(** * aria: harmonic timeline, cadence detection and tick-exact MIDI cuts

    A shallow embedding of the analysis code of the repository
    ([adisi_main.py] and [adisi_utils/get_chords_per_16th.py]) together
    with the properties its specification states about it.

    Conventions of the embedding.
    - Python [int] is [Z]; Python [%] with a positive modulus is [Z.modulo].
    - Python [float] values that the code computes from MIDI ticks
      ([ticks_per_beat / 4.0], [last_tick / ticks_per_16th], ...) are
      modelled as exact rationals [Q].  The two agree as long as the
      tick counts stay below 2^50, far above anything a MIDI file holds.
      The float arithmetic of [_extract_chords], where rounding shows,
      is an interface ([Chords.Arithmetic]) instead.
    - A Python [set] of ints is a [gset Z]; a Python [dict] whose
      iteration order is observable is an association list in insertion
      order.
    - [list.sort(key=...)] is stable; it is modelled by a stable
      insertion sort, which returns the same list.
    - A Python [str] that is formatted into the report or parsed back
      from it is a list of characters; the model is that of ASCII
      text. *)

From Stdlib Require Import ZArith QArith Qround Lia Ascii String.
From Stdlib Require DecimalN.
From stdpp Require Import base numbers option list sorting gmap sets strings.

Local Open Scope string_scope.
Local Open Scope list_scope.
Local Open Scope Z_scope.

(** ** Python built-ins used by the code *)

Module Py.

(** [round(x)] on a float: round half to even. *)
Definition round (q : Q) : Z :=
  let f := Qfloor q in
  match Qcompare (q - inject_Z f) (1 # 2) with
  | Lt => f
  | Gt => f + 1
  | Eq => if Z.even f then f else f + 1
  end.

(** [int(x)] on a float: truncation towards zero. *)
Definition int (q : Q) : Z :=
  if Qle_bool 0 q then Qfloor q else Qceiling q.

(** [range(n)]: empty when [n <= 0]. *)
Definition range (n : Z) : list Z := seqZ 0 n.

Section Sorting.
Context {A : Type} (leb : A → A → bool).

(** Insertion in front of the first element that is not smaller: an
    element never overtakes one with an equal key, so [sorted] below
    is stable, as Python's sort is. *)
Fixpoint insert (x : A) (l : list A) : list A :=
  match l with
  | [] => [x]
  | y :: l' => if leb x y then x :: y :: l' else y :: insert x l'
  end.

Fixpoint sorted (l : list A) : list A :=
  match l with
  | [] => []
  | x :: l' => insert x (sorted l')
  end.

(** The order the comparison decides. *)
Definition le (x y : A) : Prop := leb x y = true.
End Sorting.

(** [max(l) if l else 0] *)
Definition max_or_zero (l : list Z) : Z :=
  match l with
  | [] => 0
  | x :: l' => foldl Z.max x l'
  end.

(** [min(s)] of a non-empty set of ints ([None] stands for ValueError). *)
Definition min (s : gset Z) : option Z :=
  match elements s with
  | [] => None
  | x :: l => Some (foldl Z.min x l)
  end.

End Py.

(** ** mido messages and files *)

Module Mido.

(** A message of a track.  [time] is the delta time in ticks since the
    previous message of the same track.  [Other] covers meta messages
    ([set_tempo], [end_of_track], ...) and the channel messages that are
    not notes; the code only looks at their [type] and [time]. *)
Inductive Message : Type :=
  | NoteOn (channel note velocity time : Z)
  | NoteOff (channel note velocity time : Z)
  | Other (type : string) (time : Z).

● ● ● ●

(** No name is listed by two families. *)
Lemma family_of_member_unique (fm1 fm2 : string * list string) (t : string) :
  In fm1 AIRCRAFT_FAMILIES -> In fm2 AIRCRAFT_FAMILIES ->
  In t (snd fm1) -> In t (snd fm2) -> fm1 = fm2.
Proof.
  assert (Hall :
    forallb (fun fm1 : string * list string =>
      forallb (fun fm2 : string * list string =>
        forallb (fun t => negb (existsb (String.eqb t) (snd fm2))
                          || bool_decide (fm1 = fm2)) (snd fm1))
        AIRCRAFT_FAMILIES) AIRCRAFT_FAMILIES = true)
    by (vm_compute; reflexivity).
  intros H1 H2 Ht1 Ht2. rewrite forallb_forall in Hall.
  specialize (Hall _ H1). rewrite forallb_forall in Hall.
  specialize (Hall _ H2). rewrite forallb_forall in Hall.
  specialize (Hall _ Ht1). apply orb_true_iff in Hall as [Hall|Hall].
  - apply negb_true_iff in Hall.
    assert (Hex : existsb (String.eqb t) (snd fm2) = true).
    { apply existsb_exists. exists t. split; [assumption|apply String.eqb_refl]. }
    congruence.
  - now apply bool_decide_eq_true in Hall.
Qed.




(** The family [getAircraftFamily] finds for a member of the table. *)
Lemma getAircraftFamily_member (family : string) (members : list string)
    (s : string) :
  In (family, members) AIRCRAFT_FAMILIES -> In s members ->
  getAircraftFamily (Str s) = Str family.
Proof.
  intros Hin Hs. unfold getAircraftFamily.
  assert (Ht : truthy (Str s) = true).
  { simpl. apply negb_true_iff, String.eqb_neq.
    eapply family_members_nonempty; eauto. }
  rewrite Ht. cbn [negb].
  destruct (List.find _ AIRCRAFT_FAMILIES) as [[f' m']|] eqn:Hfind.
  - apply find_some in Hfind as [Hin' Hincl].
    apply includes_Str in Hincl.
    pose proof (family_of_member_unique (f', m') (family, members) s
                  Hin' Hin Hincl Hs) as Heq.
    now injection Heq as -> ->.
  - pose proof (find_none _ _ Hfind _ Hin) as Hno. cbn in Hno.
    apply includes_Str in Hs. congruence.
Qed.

● ● ● ●

Taking the listing above as a whole, count the lines that include the word "Require" and report the figure only.

Output below: 3